━━━━━ PROVIDED DATA

Lemma object_items_ok vs i t vt stream fuel :
  Forall (elt_typed sp (typed sp n) f) vs → elt_type f = SPROTO_TSTRING ∨ elt_type f = SPROTO_TSTRUCT →
  (is_map f = true → Forall (λ v, ∃ k, to_key (build sp f v).2 = Ok k) vs) →
  0 < i → (length vs < fuel)%nat → before t vs vt → 0 <= stream →
  stream + Z.of_nat (length (objects vs)) <= Z.of_nat (length d) → has (input d) stream (objects vs) →
  array_object_loop (decode sp d (S (S n))) d fuel (arg_of f name) vt stream (Z.of_nat (length (objects vs))) i =
    Ok (0, in_array f (fold_left (build_elem sp f) vs (t, i)).1 self).
Proof.
  intros Hty Ht Hm. revert i t vt stream fuel. induction vs as [|v vs IHv]; intros i t vt stream fuel Hi Hfu Hb Hs Hl Hh;
    (destruct fuel as [|fuel]; [cbn in Hfu; lia|]); cbn [array_object_loop].
  - cbn. by destruct Hb as [->|[? _]].
  - inversion Hty as [|? ? Hv Hvs]; subst. unfold objects in *. cbn [map concat] in *. fold (objects vs) in *.
    pose proof (length_sized (wire v)) as Hlen. rewrite length_app in *. unfold SIZEOF_LENGTH.
    destruct (Z.ltb_spec 0 (Z.of_nat (length (sized (wire v)) + length (objects vs)))); [|lia].
    destruct (Z.ltb_spec (Z.of_nat (length (sized (wire v)) + length (objects vs))) 4); [lia|].
    apply has_app in Hh as [Hhv Hh]; [|done]. unfold sized in Hhv at 1.
    rewrite (todword_has d stream (Z.of_nat (length (wire v))) (wire v)) by done. cbn [defined mbind res_bind].
    apply has_app in Hhv as [_ Hhv]; [|done]. rewrite le_bytes_length in Hhv. unfold INT_MAX in *. rewrite u32_small by lia.
    destruct (Z.ltb_spec (Z.of_nat (length (sized (wire v)) + length (objects vs)) - 4) (Z.of_nat (length (wire v)))); [lia|].
    assert (Hc : carries v (arg_at (arg_of f name) (stream + 4) (Z.of_nat (length (wire v))) i)).
    { destruct Hv as [Hk _]. destruct v; cbn [carries kind_ok] in Hk |- *; try done;
        try (by exfalso; destruct Ht as [E|E]; rewrite E in Hk; destruct Hk); try (by exfalso; destruct Ht as [E|E]; rewrite E in Hk);
        exists (stream + 4); (split_and!; [done|lia|done|lia|done]). }
    rewrite (decode_elem n f i v _ self t vt IH Hf); [|by split|done|done|done|done| |by eapply before_call].
    2: { intros Hmap. specialize (Hm Hmap). by inversion Hm. }
    cbn [mbind res_bind fold_left Z.eqb negb].
    replace (stream + 4 + Z.of_nat (length (wire v))) with (stream + Z.of_nat (length (sized (wire v)))) by lia.
    replace (Z.of_nat (length (sized (wire v)) + length (objects vs)) - 4 - Z.of_nat (length (wire v)))
      with (Z.of_nat (length (objects vs))) by lia.
    rewrite (IHv Hvs (λ H, Forall_inv_tail (Hm H)) (i + 1) (build_elem sp f (t, i) v).1);
      [by destruct (build_elem sp f (t, i) v) eqn:E; unfold build_elem in E; simplify_eq/=|lia|cbn in Hfu; lia|by left|lia|lia|done].
Qed.
Lemma view_typed n st tbl ms :
  wf_type tn st → fields_view (lua_content sp n tbl) (t_f st) = Ok ms → keyed_fields st ms = true → typed sp n st ms.
Proof.
  revert st tbl ms. induction n as [|n IH]; intros st tbl ms Hst Hv Hk; destruct (fields_view_tags _ _ _ _ (wf_ascending _ _ Hst) Hv) as [Ht Hall].
  - split; [done|]. destruct (t_f st); [|done]. cbn in Hv. by res_inv.
  - split; [done|]. unfold keyed_fields in Hk. rewrite forallb_forall in Hk. rewrite Forall_forall in Hall |- *. intros [t m] Hin.
    destruct (Hall _ Hin) as (f & Hf & Htag & Hc). cbn [fst snd] in *. exists f.
    assert (Hfind : findtag st t = Some f) by (by apply (findtag_spec tn st t f Hst)). split; [done|].
    specialize (Hk (t, m) ltac:(by apply list_elem_of_In)). cbn [fst snd] in Hk. rewrite Hfind in Hk.
    apply andb_true_iff in Hk as [Hmap Hk].
    pose proof (wf_fields _ _ Hst) as Hwf. rewrite Forall_forall in Hwf. specialize (Hwf f Hf).
    apply lua_content_view in Hc; [|done]. unfold field_typed. destruct (is_array f).
    + destruct Hc as (a & vs & _ & -> & Hvs). exists vs. split; [done|]. cbn [keyed] in Hk.
      apply andb_true_iff in Hk as [Hk Hkeys]. rewrite forallb_forall in Hk. split.
      * apply Forall_forall. intros v Hv'. apply list_elem_of_lookup in Hv' as [j Hj].
        destruct (Forall2_lookup_r _ _ _ _ _ Hvs Hj) as (x & _ & Hx). eapply lua_elt_typed; eauto.
        apply Hk, list_elem_of_In. by eapply list_elem_of_lookup_2.
      * intros E. rewrite E in Hkeys. cbn in Hkeys. apply andb_true_iff in Hkeys as [Hkeys _]. rewrite forallb_forall in Hkeys.
        apply Forall_forall. intros v Hv'. specialize (Hkeys v ltac:(by apply list_elem_of_In)). apply bool_decide_eq_true in Hkeys as [k Hmk].
        unfold main_key in Hmk. destruct (to_key _) as [k'| |]; try done. by exists k'.
    + destruct Hc as (x & Hx). cbn in Hmap. split; [by eapply lua_elt_typed|by destruct (is_map f)].
Qed.

(** ** The table of a message has that message

    For schemas whose types name their fields differently and have no
    decimals, which floats represent only nearly. *)

Definition plain_type (st : sproto_type) : Prop :=
  NoDup (map f_name (t_f st)) ∧ Forall (λ f, elt_type f = SPROTO_TINTEGER → f_extra f = 0) (t_f st).

Definition plain : Prop := Forall plain_type (s_type sp).

Lemma tset_new t k v : k ∉ map fst t → tset t k v = t ++ [(k, v)].
Proof.
  induction t as [|[k' x] t IH]; intros Hk; [done|]. cbn in Hk |- *. apply not_elem_of_cons in Hk as [Hne Hk].
  rewrite decide_False by done. by rewrite IH.
Qed.

Lemma tget_app_new t u k : k ∉ map fst t → tget (t ++ u) k = tget u k.
Proof.
  induction t as [|[k' x] t IH]; intros Hk; [done|]. cbn in Hk |- *. apply not_elem_of_cons in Hk as [Hne Hk].
  rewrite decide_False by done. by apply IH.
Qed.

(** A list as a table. *)
Fixpoint ilist (i : Z) (xs : list lua_value) : table :=
  match xs with [] => [] | x :: xs => (KInteger i, x) :: ilist (i + 1) xs end.

Definition ints_below (t : table) (i : Z) : Prop := ∀ j, KInteger j ∈ map fst t → j < i.

Lemma ints_below_snoc t i x : ints_below t i → ints_below (t ++ [(KInteger i, x)]) (i + 1).
Proof.
  intros Ht j Hj. rewrite map_app, elem_of_app in Hj. destruct Hj as [Hj|Hj]; [specialize (Ht j Hj); lia|].
  cbn in Hj. apply list_elem_of_singleton in Hj. injection Hj as ->. lia.
Qed.

Lemma build_list f vs t i : is_map f = false → ints_below t i →
  (fold_left (build_elem sp f) vs (t, i)).1 = t ++ ilist i (map (λ v, (build sp f v).1) vs).
Proof.
  intros Hm. revert t i. induction vs as [|v vs IH]; intros t i Ht; [by rewrite app_nil_r|].
  cbn [fold_left map ilist]. unfold build_elem at 2. rewrite Hm.
  rewrite tset_new by (intros Hin; specialize (Ht i Hin); lia).
  rewrite IH by (by apply ints_below_snoc). by rewrite <- app_assoc.
Qed.

Lemma seq_ilist t i xs : ints_below t i → Forall (λ x, x ≠ LNil) xs → seq_of (t ++ ilist i xs) i xs.
Proof.
  intros Ht Hx. revert t i Ht. induction Hx as [|x xs Hx Hxs IH]; intros t i Ht.
  - cbn. rewrite tget_app_new; [done|]. intros Hin. specialize (Ht i Hin). lia.
  - cbn [ilist seq_of]. rewrite tget_app_new by (intros Hin; specialize (Ht i Hin); lia). cbn. rewrite decide_True by done.
    split_and!; [done|done|]. change ((KInteger i, x) :: ilist (i + 1) xs) with ([(KInteger i, x)] ++ ilist (i + 1) xs).
    rewrite app_assoc. apply IH. by apply ints_below_snoc.
Qed.

Lemma seq_of_unique a i xs ys : seq_of a i xs → seq_of a i ys → xs = ys.
Proof.
  revert i ys. induction xs as [|x xs IH]; intros i [|y ys]; cbn; [done|intros E (E' & Hn & _); congruence|intros (E' & Hn & _) E; congruence|].
  intros (<- & _ & Hx) (<- & _ & Hy). f_equal. by eapply IH.
Qed.

Lemma build_map f vs t i : is_map f = true → Forall (λ v, is_Some (main_key f v)) vs →
  NoDup (map fst t ++ omap (main_key f) vs) →
  map snd (fold_left (build_elem sp f) vs (t, i)).1 = map snd t ++ map (λ v, (build sp f v).1) vs.
Proof.
  intros Hm Hk. revert t i. induction Hk as [|v vs [k Hv] Hvs IH]; intros t i Hnd; [by rewrite app_nil_r|].
  cbn [fold_left map omap list_omap]. unfold build_elem at 2. rewrite Hm. cbn [omap list_omap] in Hnd. rewrite Hv in Hnd.
  unfold main_key in Hv. destruct (to_key (build sp f v).2) as [k'| |]; try done. injection Hv as ->.
  assert (Hnew : k ∉ map fst t).
  { apply NoDup_app in Hnd as (_ & Hd & _). intros Hin. apply (Hd k Hin). by left. }
  rewrite (tset_new t k _ Hnew). rewrite IH.
  - rewrite map_app, <- app_assoc. done.
  - rewrite map_app, <- app_assoc. done.
Qed.

(** The elements found in the table of an array are those it was built of. *)
Lemma build_items f vs :
  Forall (λ v, (build sp f v).1 ≠ LNil) vs → keyed f (MArray vs) = true →
  items f (fold_left (build_elem sp f) vs ([], 1)).1 = map (λ v, (build sp f v).1) vs.
Proof.
  intros Hn Hk. cbn [keyed] in Hk. apply andb_true_iff in Hk as [_ Hk].
  assert (Hb : ints_below [] 1) by (intros j Hj; by apply not_elem_of_nil in Hj).
  destruct (is_map f) eqn:Hm.
  - cbn in Hk. apply andb_true_iff in Hk as [Hk Hnd]. apply bool_decide_eq_true in Hnd.
    assert (Hmk : Forall (λ v, is_Some (main_key f v)) vs).
    { apply Forall_forall. intros v Hv. rewrite forallb_forall in Hk. specialize (Hk v ltac:(by apply list_elem_of_In)).
      by apply bool_decide_eq_true in Hk. }
    pose proof (build_map f vs [] 1 Hm Hmk Hnd) as E. unfold items. unfold is_map in Hm. apply andb_true_iff in Hm as [_ ->]. exact E.
  - rewrite (build_list f vs [] 1 Hm Hb). cbn [app].
    set (xs := map (λ v, (build sp f v).1) vs). assert (Hxs : Forall (λ x, x ≠ LNil) xs) by (by apply Forall_map).
    pose proof (seq_ilist [] 1 xs Hb Hxs) as Hseq. cbn [app] in Hseq.
    unfold items. destruct (Z.leb_spec 0 (f_key f)) as [Hkey|Hkey].
    + clear. generalize 1. induction xs as [|x xs IH]; intros i; [done|]. cbn. by rewrite IH.
    + eapply seq_of_unique; [|done]. destruct (seq_end (ilist 1 xs)) as (j & Hj & Hr). by eapply seq_items_of.
Qed.

Fixpoint lookup_tag (t : Z) (ms : list (Z * msg)) : option msg :=
  match ms with [] => None | (t', m) :: ms => if t' =? t then Some m else lookup_tag t ms end.

Lemma lookup_tag_above t last ms : tags_ascending last ms → t <= last → lookup_tag t ms = None.
Proof.
  revert last. induction ms as [|[t' m] ms IH]; intros last Ha Ht; [done|]. destruct Ha as [Hlt Ha]. cbn.
  destruct (Z.eqb_spec t' t); [lia|]. apply (IH t'); [done|lia].
Qed.

Lemma lookup_tag_in t ms m : lookup_tag t ms = Some m → (t, m) ∈ ms.
Proof.
  induction ms as [|[u x] ms IH]; cbn; [done|]. destruct (Z.eqb_spec u t) as [->|]; [intros [= ->]; by left|]. right. by apply IH.
Qed.

Lemma name_inj st f g : wf_type tn st → plain_type st → f ∈ t_f st → g ∈ t_f st → name_of f = name_of g → f = g.
Proof.
  intros Hst [Hnd _] Hf Hg E. pose proof (wf_fields _ _ Hst) as Hwf. rewrite Forall_forall in Hwf.
  destruct (wf_name _ _ (Hwf f Hf)) as [nf Hnf], (wf_name _ _ (Hwf g Hg)) as [ng Hng].
  unfold name_of in E. rewrite Hnf, Hng in E. cbn in E. subst ng.
  apply list_elem_of_lookup in Hf as [i Hi], Hg as [j Hj].
  assert (i = j) as ->; [|congruence]. eapply (NoDup_lookup _ _ _ (Some nf) Hnd); by rewrite list_lookup_fmap, ?Hi, ?Hj; cbn; f_equal.
Qed.

Lemma build_lookup st key ms last t k f :
  wf_type tn st → plain_type st → f ∈ t_f st → tags_ascending last ms →
  Forall (λ p, ∃ g, findtag st p.1 = Some g) ms →
  tget (build_fields sp st key ms (t, k)).1 (KString (name_of f)) =
    match lookup_tag (f_tag f) ms with Some m => (build sp f m).1 | None => tget t (KString (name_of f)) end.
Proof.
  intros Hst Hpl Hf. revert last t k. induction ms as [|[u m] ms IH]; intros last t k Ha Hall; [done|].
  destruct Ha as [Hlt Ha]. inversion Hall as [|? ? [g Hg] Hms]; subst. cbn [fst] in Hg.
  change (build_fields sp st key ((u, m) :: ms) (t, k)) with (build_fields sp st key ms (build_field sp st key (t, k) (u, m))).
  unfold build_field. cbn [fst snd]. rewrite Hg. rewrite (IH u) by done. cbn [lookup_tag].
  pose proof (proj1 (findtag_spec tn st u g Hst) Hg) as [Hgin Hgt].
  destruct (Z.eqb_spec u (f_tag f)) as [E|E].
  - assert (g = f) as ->. { assert (Hff : findtag st u = Some f) by (by apply (findtag_spec tn st u f Hst)). congruence. }
    rewrite (lookup_tag_above _ u) by (done || lia). by rewrite tget_tset.
  - destruct (lookup_tag (f_tag f) ms); [done|]. apply tget_tset_ne. intros [= En].
    apply (name_inj st g f Hst Hpl Hgin Hf) in En. congruence.
Qed.

Lemma tags_above last ms t m : tags_ascending last ms → (t, m) ∈ ms → last < t.
Proof.
  revert last. induction ms as [|[u x] ms IH]; intros last Ha Hin; [by apply not_elem_of_nil in Hin|].
  destruct Ha as [Hlt Ha]. apply elem_of_cons in Hin as [[= -> ->]|Hin]; [done|]. specialize (IH u Ha Hin). lia.
Qed.

(** Fields that hold what [ms] says give [ms] again. *)
Lemma fields_view_lookup c fs last ms :
  ascending last fs → tags_ascending last ms → (∀ t m, (t, m) ∈ ms → ∃ f, f ∈ fs ∧ f_tag f = t) →
  (∀ f, f ∈ fs → content_view (c f) = Ok (lookup_tag (f_tag f) ms)) → fields_view c fs = Ok ms.
Proof.
  revert last ms. induction fs as [|f fs IH]; intros last ms Ha Hms Hin Hc.
  - destruct ms as [|[t m] ms]; [done|]. destruct (Hin t m) as (f & Hf & _); [by left|]. by apply not_elem_of_nil in Hf.
  - destruct Ha as [Hl Ha]. cbn [fields_view]. rewrite (Hc f) by (by left). cbn [mbind res_bind].
    assert (Hrest : ∀ ms', tags_ascending (f_tag f) ms' → (∀ t m, (t, m) ∈ ms' → (t, m) ∈ ms) →
      (∀ g, g ∈ fs → lookup_tag (f_tag g) ms = lookup_tag (f_tag g) ms') → fields_view c fs = Ok ms').
    { intros ms' Hasc Hsub Hlk. eapply (IH (f_tag f)); [done|done| |].
      - intros t m Htm. destruct (Hin t m (Hsub _ _ Htm)) as (g & Hg & Hgt). exists g. split; [|done].
        apply elem_of_cons in Hg as [->|Hg]; [|done]. pose proof (tags_above _ _ _ _ Hasc Htm). lia.
      - intros g Hg. rewrite (Hc g) by (by right). by rewrite Hlk. }
    destruct ms as [|[t m] ms]; cbn [lookup_tag]; [by rewrite (Hrest [])|]. destruct Hms as [Hlt Hms].
    destruct (Z.eqb_spec t (f_tag f)) as [->|Hne].
    + rewrite (Hrest ms); [done|done|intros; by right|]. intros g Hg. cbn [lookup_tag].
      pose proof (ascending_above _ _ _ Ha Hg). destruct (Z.eqb_spec (f_tag f) (f_tag g)); [lia|done].
    + assert (Habove : f_tag f < t).
      { destruct (Hin t m) as (g & Hg & Hgt); [by left|]. apply elem_of_cons in Hg as [->|Hg]; [lia|].
        pose proof (ascending_above _ _ _ Ha Hg). lia. }
      rewrite (lookup_tag_above _ t) by (done || lia). by rewrite (Hrest ((t, m) :: ms)).
Qed.
Lemma word_safe v i self :
  elt_type f = SPROTO_TINTEGER ∨ elt_type f = SPROTO_TBOOLEAN → 0 <= i → (is_array f = false → i = 0) → (is_array f = true → i ≠ 0) →
  level st deep self → arr_ok f self → safe (λ x, called st deep f self x.2) (cb (arg_word (arg_of f name) v i) self).
Proof.
  intros Ht Hi H0 H1 Hl Ha. apply (Hcb st); cbn; try done; [|lia].
  intros [E|E]; destruct Ht as [Ht|Ht]; rewrite Ht in E; done.
Qed.

Lemma object_safe p len i self :
  elt_type f = SPROTO_TSTRING ∨ elt_type f = SPROTO_TSTRUCT → 0 <= p → 0 <= len → p + len <= N →
  0 <= i → (is_array f = false → i = 0) → (is_array f = true → i ≠ 0) →
  level st deep self → arr_ok f self → safe (λ x, called st deep f self x.2) (cb (arg_at (arg_of f name) p len i) self).
Proof.
  intros Ht Hp Hl0 Hb Hi H0 H1 Hl Ha. apply (Hcb st); cbn; try done; [|by exists p|lia].
  intros [E|E]; destruct Ht as [Ht|Ht]; rewrite Ht in E; done.
Qed.

Lemma numbers_safe fuel rd n i self :
  is_array f = true → elt_type f = SPROTO_TINTEGER ∨ elt_type f = SPROTO_TBOOLEAN →
  0 <= i <= n → n - i < Z.of_nat fuel → (∀ j, i <= j < n → is_Some (rd j)) → level st deep self → arr_ok f self →
  safe (called st deep f self) (array_number_loop cb fuel (arg_of f name) rd self n i).
Proof.
  intros Harr Ht. revert i self. induction fuel as [|fuel IH]; intros i self Hi Hn Hrd Hl Ha; cbn [array_number_loop].
  { lia. }
  destruct (Z.ltb_spec i n); [|by apply called_refl]. destruct (Hrd i ltac:(lia)) as [v Hv]. eapply safe_defined; [done|].
  eapply safe_bind; [apply word_safe; [done|lia|congruence|lia|done|done]|]. intros [r self'] Hc. cbn in Hc |- *.
  pose proof Hc as (Hl' & Ha' & _). pose proof (IH (i + 1) self' ltac:(lia) ltac:(lia) ltac:(intros j Hj; apply Hrd; lia) Hl' Ha') as Hs.
  destruct (array_number_loop _ _ _ _ _ _ _); cbn in *; [|done|done]. by eapply called_trans.
Qed.

Lemma objects_safe fuel stream sz i self :
  is_array f = true → elt_type f = SPROTO_TSTRING ∨ elt_type f = SPROTO_TSTRUCT →
  0 <= stream → 0 <= sz → stream + sz <= N → sz < Z.of_nat fuel → 0 < i → level st deep self → arr_ok f self →
  safe (λ x, called st deep f self x.2) (array_object_loop cb d fuel (arg_of f name) self stream sz i).
Proof.
  intros Harr Ht. revert stream sz i self. induction fuel as [|fuel IH]; intros stream sz i self Hs Hz Hb Hn Hi Hl Ha; [lia|].
  cbn [array_object_loop]. destruct (Z.ltb_spec 0 sz); [|by apply called_refl].
  destruct (Z.ltb_spec sz SIZEOF_LENGTH) as [|H4]; [by apply called_refl|]. unfold SIZEOF_LENGTH in *.
  destruct (todword_safe stream ltac:(lia) ltac:(lia)) as (hsz & Hw & Hr). eapply safe_defined; [done|]. cbv zeta.
  destruct (Z.ltb_spec (sz - 4) hsz); [by apply called_refl|].
  eapply safe_bind; [apply object_safe; [done|lia|lia|lia|lia|congruence|lia|done|done]|]. intros [r self'] Hc. cbn in Hc |- *.
  destruct (negb (r =? 0)); [done|]. pose proof Hc as (Hl' & Ha' & _).
  pose proof (IH (stream + 4 + hsz) (sz - 4 - hsz) (i + 1) self' ltac:(lia) ltac:(lia) ltac:(lia) ltac:(lia) ltac:(lia) Hl' Ha') as Hs'.
  destruct (array_object_loop _ _ _ _ _ _ _ _) as [[r' s']| |]; cbn in *; [|done|done]. by eapply called_trans.
Qed.

(** [decode_array] with the data of the field at [current]. *)
Lemma array_safe current sz self :
  is_array f = true → 0 <= current → todword d current = Some sz → 0 <= sz → current + 4 + sz <= N →
  level st deep self → d_array_tag self ≠ Some (f_tag f) →
  safe (λ x, called st deep f self x.2) (decode_array cb d (arg_of f name) self current).
Proof.
  intros Harr Hc Hsz Hz Hb Hl Hat. assert (Ha : arr_ok f self) by (intros _; by left).
  unfold decode_array. rewrite Hsz. cbn [defined mbind res_bind]. fold (elt_type f). cbn [arg_of a_type]. fold (elt_type f).
  pose proof (Forall_forall (wf_field tn) (t_f st)) as [Hwf _]. specialize (Hwf (wf_fields _ _ Hst) f Hf).
  destruct (wf_elt _ _ Hwf) as [Ht _]. destruct (Z.eqb_spec sz 0) as [->|Hnz].
  { apply (safe_bind (λ x, called st deep f self x.2)); [|by intros [r self'] Hc']. apply (Hcb st); cbn; try done; [congruence| |].
    - intros _ [?|?]; lia.
    - intros _. exists 0. split_and!; [done|lia..]. }
  unfold SIZEOF_LENGTH, SIZEOF_INT32, SIZEOF_INT64 in *.
  assert (Hnum : ∀ fuel rd n, 0 <= n → n < Z.of_nat fuel → (∀ j, 0 <= j < n → is_Some (rd j)) →
    elt_type f = SPROTO_TINTEGER ∨ elt_type f = SPROTO_TBOOLEAN →
    safe (λ x, called st deep f self x.2)
      (ud ← array_number_loop cb fuel (arg_of f name) rd self n 0; Ok (0, ud))).
  { intros fuel rd n Hn0 Hn Hrd Ht'. eapply safe_bind; [apply numbers_safe; try done; lia|]. by intros self' Hc'. }
  destruct (Z.eqb_spec (elt_type f) SPROTO_TINTEGER) as [E|E]; [|destruct (Z.eqb_spec (elt_type f) SPROTO_TBOOLEAN) as [E1|E1]].
  - destruct (get_safe (current + 4) ltac:(lia)) as (len & Hlen' & _). eapply safe_defined; [done|]. cbv zeta.
    destruct (len =? 4).
    { destruct (Z.eqb_spec ((sz - 1) mod 4) 0) as [Em|]; cbn [negb]; [|by apply called_refl].
      apply Hnum; [dlia|dlia| |by left]. intros j Hj.
      destruct (todword_safe (current + 4 + 1 + j * 4) ltac:(lia) ltac:(dlia)) as (v & -> & _). by eexists. }
    destruct (len =? 8); [|by apply called_refl].
    destruct (Z.eqb_spec ((sz - 1) mod 8) 0) as [Em|]; cbn [negb]; [|by apply called_refl].
    apply Hnum; [dlia|dlia| |by left]. intros j Hj.
    destruct (todword_safe (current + 4 + 1 + j * 8) ltac:(lia) ltac:(dlia)) as (v & -> & _).
    destruct (todword_safe (current + 4 + 1 + j * 8 + 4) ltac:(lia) ltac:(dlia)) as (w & -> & _). by eexists.
  - apply Hnum; [lia|lia| |by right]. intros j Hj. destruct (get_safe (current + 4 + j) ltac:(lia)) as (v & -> & _). by eexists.
  - assert (Ho : elt_type f = SPROTO_TSTRING ∨ elt_type f = SPROTO_TSTRUCT) by (by destruct Ht as [?|[?|[?|?]]]; [done|done|left|right]).
    replace ((elt_type f =? SPROTO_TSTRING) || (elt_type f =? SPROTO_TSTRUCT)) with true by (by destruct Ho as [-> | ->]).
    unfold decode_array_object. rewrite i32_small by (unfold INT_MIN; lia). apply objects_safe; try done; lia.
Qed.
Lemma unpack_part kind x :
  kind = 2 ∨ kind = 3 → Z.of_nat (length x) <= MULTI_PART →
  lunpackrequest ([kind] ++ le_bytes 4 w ++ x) = Ok [LBoolean false; LInteger s; LString x; LInteger (if kind =? 2 then 1 else 2)].
Proof.
  intros Hk Hx. pose proof (sess_word_range s Hs push) as Hw.
  assert (Hl : Z.of_nat (length ([kind] ++ le_bytes 4 w ++ x)) = 5 + Z.of_nat (length x)) by (rewrite !length_app, le_bytes_length; cbn; lia).
  unfold lunpackrequest. rewrite Hl, i32_small by (unfold INT_MIN, INT_MAX, MULTI_PART in *; lia).
  transitivity (unpackmreq_part ([kind] ++ le_bytes 4 w ++ x) (5 + Z.of_nat (length x))); [by destruct Hk as [-> | ->]|].
  unfold unpackmreq_part. rewrite (proj2 (Z.ltb_ge _ _)) by lia. change (arr_get ([kind] ++ le_bytes 4 w ++ x) 0) with (Some kind).
  cbn [defined mbind res_bind]. rewrite (unpack_uint32_app [kind] w) by done. cbn [mbind res_bind].
  rewrite app_assoc. rewrite <- (app_nil_r x) at 1. rewrite (push_lstring_app _ x) by (rewrite ?length_app, ?le_bytes_length; cbn; lia).
  cbn [mbind res_bind]. rewrite sess_kick by done. by destruct Hk as [-> | ->].
Qed.

Lemma unpack_parts xs :
  Forall (λ x, Z.of_nat (length x) <= MULTI_PART) xs → mapM lunpackrequest (part_bodies more_body final_body w xs) = Ok (part_rows xs).
Proof.
  induction 1 as [|x xs Hx _ IH]; [done|]. cbn [part_bodies part_rows mapM]. 
  assert (E : lunpackrequest ((match xs with [] => final_body | _ => more_body end) w x) =
    Ok [LBoolean false; LInteger s; LString x; LInteger (match xs with [] => 2 | _ => 1 end)]).
  { destruct xs; [apply (unpack_part 3)|apply (unpack_part 2)]; auto. }
  rewrite E. cbn [mbind res_bind]. by rewrite IH.
Qed.
End Read.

━━━━━━━━━━

Using the data above, extract exactly the lines from the one that holds "0 <= stream → 0" to the one that holds "intros Harr Ht. revert stream", both ends included, and no others.

  0 <= stream → 0 <= sz → stream + sz <= N → sz < Z.of_nat fuel → 0 < i → level st deep self → arr_ok f self →
  safe (λ x, called st deep f self x.2) (array_object_loop cb d fuel (arg_of f name) self stream sz i).
Proof.
  intros Harr Ht. revert stream sz i self. induction fuel as [|fuel IH]; intros stream sz i self Hs Hz Hb Hn Hi Hl Ha; [lia|].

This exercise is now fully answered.